Methods: Data were abstracted from SEER Database from 2004-2012 and filtered for PDAC with known stage. The relation between stage and disease-specific survival was evaluated using Kaplan-Meier and Cox proportional hazard analyses. We also evaluated 110 consecutive cases at our facility from 2001-2014 that proceeded to resection without neoadjuvant therapy, comparing differences in clinical and pathological staging.

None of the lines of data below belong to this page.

(** X18. On an empty range the resolver's frame has no column and the
    chronology raises [KeyError].  Otherwise it has one line per gameweek
    of the range, in the order of the frame; the tag of a line is
    "None (ejected)", "None (skipped)" or "None" for the three reasons.  For
    the reason [None] it is the joined names of the row's entries, which
    are not empty, when [min_points] is defined, and "None" when the points
    of the gameweek are all missing: only then does the test for an empty
    list of entries decide a tag.  The name of an entry of [entries_df] is
    its label, that of the last row when it has several. *)
Theorem chronology_of_resolver (entries_df : list Entry) (gw_points_df : list GwCell)
    (gw_from gw_to : Z) (overrides : gmap Z Override) :
  chronology entries_df (compute_last_by_gw_na gw_points_df gw_from gw_to overrides)
  = (if decide (gw_from ≤ gw_to)
     then Returned
            ((λ r, (lr_event r,
                    match lr_reason r with
                    | Some Ejected => "None (ejected)"
                    | Some Skipped => "None (skipped)"
                    | Some NoData => "None"
                    | None =>
                        match lr_min_points r with
                        | Some _ => py_join ", " (row_names (label_map entries_df) r)
                        | None => "None"
                        end
                    end))
               <$> compute_last_by_gw_na gw_points_df gw_from gw_to overrides)
     else Raised KeyError) ∧
  (∀ r, r ∈ compute_last_by_gw_na gw_points_df gw_from gw_to overrides →
        lr_reason r = None → is_Some (lr_min_points r) →
        row_names (label_map entries_df) r ≠ []) ∧
  (∀ e, label_map entries_df !! e
        = entry_label <$> last (filter (λ row, en_entry row = e) entries_df)).
Proof.
  split_and!.
  - case_decide as Hrange.
    + rewrite chronology_rows.
      2: { rewrite compute_last_by_gw_na_fmap. unfold py_range.
           by rewrite seqZ_cons by lia. }
      f_equal. rewrite compute_last_by_gw_na_fmap at 1.
      rewrite sort_values_event_rows by (intros g; apply round_row_na_event).
      rewrite <- compute_last_by_gw_na_fmap.
      apply list_fmap_ext. intros i r Hr%list_elem_of_lookup_2. f_equal.
      unfold chronology_tag. destruct (lr_reason r) as [[]|] eqn:Hreason; try done.
      simpl. destruct (reason_None_na _ _ _ _ _ Hr Hreason) as ([Hex Hmin] & _ & _).
      destruct (lr_min_points r) as [m|].
      * destruct Hmin as [e He]; [by eexists|].
        destruct (lr_last_entries r); [by apply elem_of_nil in He|done].
      * destruct (lr_last_entries r) as [|e es]; [done|].
        destruct Hex as [? ?]; [exists e; left|done].
    + rewrite compute_last_by_gw_na_fmap. unfold py_range.
      by rewrite seqZ_nil by lia.
  - intros r Hr Hreason Hmin.
    destruct (reason_None_na _ _ _ _ _ Hr Hreason) as ([_ Hex] & _ & _).
    destruct (Hex Hmin) as [e He]. unfold row_names.
    destruct (lr_last_entries r); [by apply elem_of_nil in He|done].
  - apply label_map_lookup.
Qed.

Example league_chronology :
  chronology league_entries league_last
  = Returned [(1, "B (B)"); (2, "None (skipped)"); (3, "A (A), B (B)"); (4, "None")].
Proof. by vm_compute. Qed.

Example empty_range_chronology :
  chronology league_entries (compute_last_by_gw league_points 5 2 league_overrides)
  = Raised KeyError.
Proof. reflexivity. Qed.

Example missing_points_chronology :
  chronology league_entries
    (compute_last_by_gw_na
       [ {| gc_entry := 1; gc_event := 5; gc_gw_points := None; gc_total_points := None |} ]
       5 5 ∅)
  = Returned [(5, "None")].
Proof. by vm_compute. Qed.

Results: 44,744 SEER cases met inclusion criteria. Median age was 67 and 51.7% were male. Tumor location was 52% in the head of the pancreas, 12% in the body, and 13% in the tail. Overall, resection was recommended in 25% and performed in 21%. In Stages IB and IIA resection was recommended in 39% and performed in 34% whereas in Stage IIB it was recommended in 73% and performed in 72%. Intermediate stages did not correlate well with the expected inverse relationship between stage and survival. We found longer survival for stage IIB than for stage IB (p<0.0001, log-rank test) and stage IIA (p<0.0001, log-rank test). However, in resected cases with pathological staging the expected inverse relationship between survival and extent of disease was evident (Figure 1). In 110 resected PDAC cases from our institution without neoadjuvant therapy, 89/110 (81%) were classified as N0 by clinical staging, whereas only 33/110 (30%) were N0 by pathological staging (p < 0.0001, Chi Square test). Only 40/110 (36%) were correctly classified for nodal status by clinical staging, with 26/110 (24%) correctly identified as N0 and 14/110 (13%) as N1. In the incorrectly classified cases, 63/70 (90%) were up-staged from N0 to N1 by pathological staging.

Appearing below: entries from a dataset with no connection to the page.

Ltac step_write :=
  match goal with
  | |- context [fprintf ?f ?s] =>
      lazymatch f with unfailing _ => fail | _ => idtac end;
      let r := fresh "r" in
      let f1 := fresh "f" in
      let E := fresh "E" in
      let Hneg := fresh "Hneg" in
      let Hc := fresh "Hc" in
      destruct (fprintf f s) as [r f1] eqn:E;
      destruct (fprintf_unfailing _ _ _ _ E) as [Hneg|[Hneg Hc]];
      [rewrite ?Hneg; cbn [fst]; try (intros Hzero; destruct Hzero; reflexivity)
      |rewrite ?Hc; cbv beta iota zeta; rewrite ?Hneg; cbn [fst snd];
       clear E Hc]
  end.

(** A run of the shared loop that returns a count other than 0 has met no
    failure: it is the run on the stream without failures. *)
Lemma write_loop_unfailing per_line modulus mark kind show data_size data :
  forall byte_num checksum lines address f,
  fst (write_loop per_line modulus mark kind show data_size data
         byte_num checksum lines address f) <> 0 ->
  write_loop per_line modulus mark kind show data_size data
    byte_num checksum lines address (unfailing f) =
  (fst (write_loop per_line modulus mark kind show data_size data
          byte_num checksum lines address f),
   unfailing (snd (write_loop per_line modulus mark kind show data_size data
                 byte_num checksum lines address f))).
Proof.
  induction data as [|d rest IH]; intros byte_num checksum lines address f;
    cbn [write_loop].
  - step_write. intros _. reflexivity.
  - destruct (byte_num mod per_line =? 0); [destruct (byte_num =? 0)|];
      cbv beta iota zeta; try change (0 >? 0) with false;
      cbv beta iota zeta; repeat step_write; apply IH.
Qed.
Lemma no_fault_unfailing f : no_fault (unfailing f).
Proof. constructor. Qed.

(** X8.  No partial output passes for a success.  On every stream,
    whichever of its calls fail, a count other than 0 returned by
    [ihex_write] or [pap_write] for a buffer that is not empty means that
    all the records of the buffer have been appended, complete and in
    order.  A call with no bytes returns 0 on every stream. *)
Theorem write_count_means_complete f address data :
  data <> [] -> 0 <= address < 65536 ->
  (fst (ihex.ihex_write f address data) <> 0 ->
   contents (snd (ihex.ihex_write f address data)) =
   contents f
   ++ concat (records ihex_record ihex.BYTES_PER_LINE address data)) /\
  (fst (pap.pap_write f address data) <> 0 ->
   contents (snd (pap.pap_write f address data)) =
   contents f
   ++ concat (records pap_record pap.BYTES_PER_LINE address data)) /\
  fst (ihex.ihex_write f address []) = 0 /\
  fst (pap.pap_write f address []) = 0.
Proof.
  intros Hne Ha. split; [|split].
  - intros Hcount.
    destruct (ihex_write_records (unfailing f) address data (no_fault_unfailing f)
                Hne Ha) as (f' & Hrun & Hcont & _).
    unfold ihex.ihex_write in *. rewrite ihex_write_loop_shared in *.
    rewrite write_loop_unfailing in Hrun by exact Hcount.
    injection Hrun as _ Hf'. rewrite <- Hf' in Hcont. exact Hcont.
  - intros Hcount.
    destruct (pap_write_records (unfailing f) address data (no_fault_unfailing f)
                Hne Ha) as (f' & Hrun & Hcont & _).
    unfold pap.pap_write in *. rewrite pap_write_loop_shared in *.
    rewrite write_loop_unfailing in Hrun by exact Hcount.
    injection Hrun as _ Hf'. rewrite <- Hf' in Hcont. exact Hcont.
  - unfold ihex.ihex_write, pap.pap_write.
    cbn [length ihex.ihex_write_loop pap.pap_write_loop].
    split.
    + destruct (fprintf f _) as [r f1]. cbn [fst]. destruct (0 >? r); reflexivity.
    + destruct (fprintf f _) as [r f1]. cbn [fst]. destruct (0 >? r); reflexivity.
Qed.

Lemma write_count_means_complete_witness :
  contents (snd (ihex.ihex_write (mk_FILE [] [false; false]) 0x2000 [1; 2])) =
  [] ++ concat (records ihex_record ihex.BYTES_PER_LINE 0x2000 [1; 2]).
Proof.
  apply (proj1 (write_count_means_complete (mk_FILE [] [false; false])
                  0x2000 [1; 2] ltac:(discriminate) ltac:(lia))).
  vm_compute. discriminate.
Defined.

(** ** open_palette *)

(** Comparing an array with a terminated string over the length of the
    string and its terminator. *)
Lemma strncmp_eq_prefix (s2 : text) :
  forall s1 : text,
  NUL ∉ s2 ->
  strncmp_eq s1 (s2 ++ [NUL]) (S (length s2)) = true <->
  take (length s2) s1 = s2 /\ s1 !! length s2 = Some NUL.
Proof.
  induction s2 as [|c2 s2 IH]; intros s1 H2.
  - destruct s1 as [|c1 s1]; cbn [strncmp_eq app length take lookup list_lookup].
    + split; [discriminate|]. intros [_ H]. discriminate.
    + replace (strncmp_eq s1 [] 0) with true by (destruct s1; reflexivity).
      rewrite orb_true_r, andb_true_r, Ascii.eqb_eq.
      split; [intros ->; split; reflexivity|]. intros [_ [= ->]]. reflexivity.
  - apply not_elem_of_cons in H2 as [Hc2 H2].
    destruct s1 as [|c1 s1].
    + cbn [strncmp_eq app length take lookup list_lookup].
      split; [discriminate|]. intros [H _]. discriminate.
    + change (strncmp_eq (c1 :: s1) ((c2 :: s2) ++ [NUL])
                (S (length (c2 :: s2))))
        with (Ascii.eqb c1 c2
              && (Ascii.eqb c1 NUL
                  || strncmp_eq s1 (s2 ++ [NUL]) (S (length s2)))).
      cbn [length take lookup list_lookup].
      destruct (Ascii.eqb_spec c1 c2) as [->|Hne].
      * rewrite (proj2 (Ascii.eqb_neq c2 NUL)) by congruence.
        rewrite andb_true_l, orb_false_l, (IH s1 H2).
        split; [intros [-> H]; split; [reflexivity|exact H]|].
        intros [[= Ht] H]. split; assumption.
      * rewrite andb_false_l. split; [discriminate|].
        intros [[= Hc _] _]. congruence.
Qed.

(** X9.  What [open_palette] accepts.  For a file of at least 13 bytes the
    stream is returned exactly when the 13 bytes read are the signature line
    and the character of the caller's buffer behind them, which the call does
    not write, is the NUL character: the comparison runs over the terminator
    of the signature.  (main passes a buffer that it has not written
    yet.) *)
Theorem open_palette_accepts pf (buffer : text) :
  (13 <= length (sig_bytes pf))%nat -> (14 <= length buffer)%nat ->
  (open_palette (Some pf) buffer = Some (palette_lines pf) <->
   take 13 (sig_bytes pf) = palette_sig /\ buffer !! 13%nat = Some NUL) /\
  (open_palette (Some pf) buffer = None <->
   ~ (take 13 (sig_bytes pf) = palette_sig /\ buffer !! 13%nat = Some NUL)).
Proof.
  intros Hsig Hbuf. unfold open_palette.
  assert (Hgot : length (take 13 (sig_bytes pf)) = 13%nat)
    by (rewrite length_take; lia).
  rewrite Hgot.
  pose proof (strncmp_eq_prefix palette_sig
                (take 13 (sig_bytes pf) ++ drop 13 buffer)) as Hcmp.
  change (S (length palette_sig)) with 14%nat in Hcmp.
  change (length palette_sig) with 13%nat in Hcmp.
  change (palette_sig ++ [NUL]) with (palette_sig ++ ["000"%char]) in Hcmp.
  rewrite (take_app_length' _ _ 13) in Hcmp by (symmetry; exact Hgot).
  rewrite lookup_app_r, Hgot, Nat.sub_diag, lookup_drop, Nat.add_0_r in Hcmp
    by lia.
  assert (Hno : NUL ∉ palette_sig).
  { cbv [palette_sig nl str list_ascii_of_string app].
    repeat (apply not_elem_of_cons; split; [discriminate|]).
    apply not_elem_of_nil. }
  specialize (Hcmp Hno).
  destruct (strncmp_eq _ _ 14).
  - split; [split; [intros _; apply Hcmp; reflexivity|reflexivity]|].
    split; [discriminate|]. intros Hn. destruct Hn. apply Hcmp. reflexivity.
  - split; [split; [discriminate|]|].
    + intros H. apply Hcmp in H. discriminate.
    + split; [|reflexivity]. intros _ H. apply Hcmp in H. discriminate.
Qed.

Conclusion: In evaluating AJCC staging of PDAC patients, survival between Stages IB, IIA, and IIB is paradoxical to what would be expected. This is likely due to clinical underestimation of nodal involvement. The high rates of surgical recommendation and resection in Stage IIB patients may reflect stage migration of patients due to unexpected nodal involvement. These findings have implications for treatment decisions in patients with intermediate stage PDAC.